» **Dataset entries**:
........

(* ===== verification/Decimal.v ===== *)
(** Decimal numbers: what [std::to_string] and the output of an integer print
    ([pretty]) is read back by [read_digits]. *)

From Stdlib Require Import ZArith Lia Ascii.
From stdpp Require Import pretty.
From S2P Require Import Prelude Regex Streams.

Fixpoint all_chars (p : ascii -> bool) (s : string) : bool :=
  match s with
  | EmptyString => true
  | String a s => p a && all_chars p s
  end.

Definition other_than (d : ascii) (a : ascii) : bool := negb (Ascii.eqb a d).

Lemma all_chars_impl (p q : ascii -> bool) s :
  (forall a, p a = true -> q a = true) -> all_chars p s = true -> all_chars q s = true.
Proof.
  intros Hpq. induction s as [|a s IH]; simpl; [done|]. rewrite !andb_true_iff.
  intros [Ha Hs]. auto.
Qed.

Lemma all_chars_app p a b : all_chars p (a +:+ b) = all_chars p a && all_chars p b.
Proof. induction a as [|c a IH]; [done|]. rewrite str_app_cons. simpl. by rewrite IH, andb_assoc. Qed.

(** A property of the decimal digits, by looking at each. *)
Lemma digit_forall (P : Z -> Prop) n : Forall P (seqZ 0 10) -> 0 <= n < 10 -> P n.
Proof. intros HP Hn. eapply Forall_forall; [exact HP|]. apply elem_of_seqZ. lia. Qed.

Lemma digit_char x : (x < 10)%N ->
  is_digit (pretty_N_char x) = true /\ digit_value (pretty_N_char x) = Z.of_N x.
Proof.
  intros Hx. assert (x = 0 \/ x = 1 \/ x = 2 \/ x = 3 \/ x = 4 \/ x = 5 \/ x = 6 \/ x = 7 \/ x = 8 \/ x = 9)%N
    as Hc by lia. by destruct_or! Hc; subst x.
Qed.

Lemma pretty_go_digits x s : all_chars is_digit s = true -> all_chars is_digit (pretty_N_go x s) = true.
Proof.
  revert s. induction (N.lt_wf_0 x) as [x _ IH]; intros s Hs.
  destruct (decide (x = 0)%N) as [->|Hx]; [by rewrite pretty_N_go_0|].
  rewrite pretty_N_go_step by lia. apply IH; [apply N.div_lt; lia|]. simpl.
  by rewrite (proj1 (digit_char (x `mod` 10)%N ltac:(by apply N.mod_lt))).
Qed.

(** Reading what was printed in front of [s]. *)
Lemma read_pretty_go x s :
  exists k, (x <> 0%N -> k <> O) /\
    forall acc n, read_digits acc n (pretty_N_go x s) = read_digits (acc * 10 ^ Z.of_nat k + Z.of_N x) (n + k) s.
Proof.
  revert s. induction (N.lt_wf_0 x) as [x _ IH]; intros s.
  destruct (decide (x = 0)%N) as [->|Hx].
  { exists O. split; [done|]. intros acc n. rewrite pretty_N_go_0. f_equal; lia. }
  assert (x `mod` 10 < 10)%N as Hm by (by apply N.mod_lt).
  destruct (digit_char _ Hm) as [Hd Hv].
  destruct (IH (x `div` 10)%N ltac:(apply N.div_lt; lia) (String (pretty_N_char (x `mod` 10)) s)) as (k & _ & Hk).
  exists (S k). split; [done|]. intros acc n. rewrite pretty_N_go_step by lia. rewrite Hk. cbn [read_digits].
  rewrite Hd, Hv. f_equal; [|lia]. rewrite Nat2Z.inj_succ, Z.pow_succ_r by lia.
  pose proof (N.div_mod x 10 ltac:(lia)). lia.
Qed.

Lemma pretty_pos z : 0 < z -> pretty z = pretty_N_go (Z.to_N z) "".
Proof. intros Hz. by destruct z as [|p|p]; try lia. Qed.

Lemma pretty_neg z : z < 0 -> pretty z = String "-" (pretty (- z)).
Proof. intros Hz. by destruct z as [|p|p]; try lia. Qed.

Lemma pretty_digits z : 0 <= z -> all_chars is_digit (pretty z) = true.
Proof.
  intros Hz. destruct (decide (z = 0)) as [->|Hne]; [reflexivity|].
  rewrite pretty_pos by lia. by apply pretty_go_digits.
Qed.

Lemma read_pretty z : 0 <= z -> exists n, n <> O /\ read_digits 0 0 (pretty z) = (z, n, "").
Proof.
  intros Hz. destruct (decide (z = 0)) as [->|Hne]; [by exists 1%nat|].
  rewrite pretty_pos by lia. destruct (read_pretty_go (Z.to_N z) "") as (k & Hk & E).
  exists k. split; [apply Hk; lia|]. rewrite E. simpl. do 2 f_equal. lia.
Qed.

(** The first digit of a positive number is not zero. *)
Lemma pretty_go_leading x s : x <> 0%N ->
  exists a s', pretty_N_go x s = String a s' /\ Ascii.eqb a "0" = false.
Proof.
  revert s. induction (N.lt_wf_0 x) as [x _ IH]; intros s Hx.
  rewrite pretty_N_go_step by lia. destruct (decide (x `div` 10 = 0)%N) as [E|E].
  - rewrite E, pretty_N_go_0. do 2 eexists. split; [done|].
    assert (x < 10)%N as Hlt.
    { destruct (decide (10 <= x)%N); [|lia]. pose proof (N.div_str_pos x 10). lia. }
    rewrite N.mod_small by done. assert (x = 1 \/ x = 2 \/ x = 3 \/ x = 4 \/ x = 5 \/ x = 6 \/ x = 7 \/ x = 8 \/ x = 9)%N
      as Hc by lia. by destruct_or! Hc; subst x.
  - apply IH; [apply N.div_lt; lia|done].
Qed.

Lemma pretty_leading z : 0 < z ->
  exists a s, pretty z = String a s /\ Ascii.eqb a "0" = false /\ is_digit a = true /\ all_chars is_digit s = true.
Proof.
  intros Hz. pose proof (pretty_digits z ltac:(lia)) as Hd. rewrite pretty_pos in * by done.
  destruct (pretty_go_leading (Z.to_N z) "") as (a & s & E & H0); [lia|].
  rewrite E in Hd. apply andb_true_iff in Hd as [Ha Hs]. eauto 10.
Qed.

(** Digits are read without a sign or space in front of them. *)
Lemma no_sign s : all_chars is_digit s = true -> skip_space s = s /\ read_sign s = (false, s).
Proof.
  destruct s as [|a s]; [done|]. simpl. intros [Ha _]%andb_true_iff.
  destruct a as [[] [] [] [] [] [] [] []]; try discriminate Ha; done.
Qed.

........

» **Exercise instructions**:
Every line from the one containing "- apply IH; [apply N.div_lt; lia|done]." to the final line of the listing above should be set down exactly, with nothing added.

» **Response area**:
  - apply IH; [apply N.div_lt; lia|done].
Qed.

Lemma pretty_leading z : 0 < z ->
  exists a s, pretty z = String a s /\ Ascii.eqb a "0" = false /\ is_digit a = true /\ all_chars is_digit s = true.
Proof.
  intros Hz. pose proof (pretty_digits z ltac:(lia)) as Hd. rewrite pretty_pos in * by done.
  destruct (pretty_go_leading (Z.to_N z) "") as (a & s & E & H0); [lia|].
  rewrite E in Hd. apply andb_true_iff in Hd as [Ha Hs]. eauto 10.
Qed.

(** Digits are read without a sign or space in front of them. *)
Lemma no_sign s : all_chars is_digit s = true -> skip_space s = s /\ read_sign s = (false, s).
Proof.
  destruct s as [|a s]; [done|]. simpl. intros [Ha _]%andb_true_iff.
  destruct a as [[] [] [] [] [] [] [] []]; try discriminate Ha; done.
Qed.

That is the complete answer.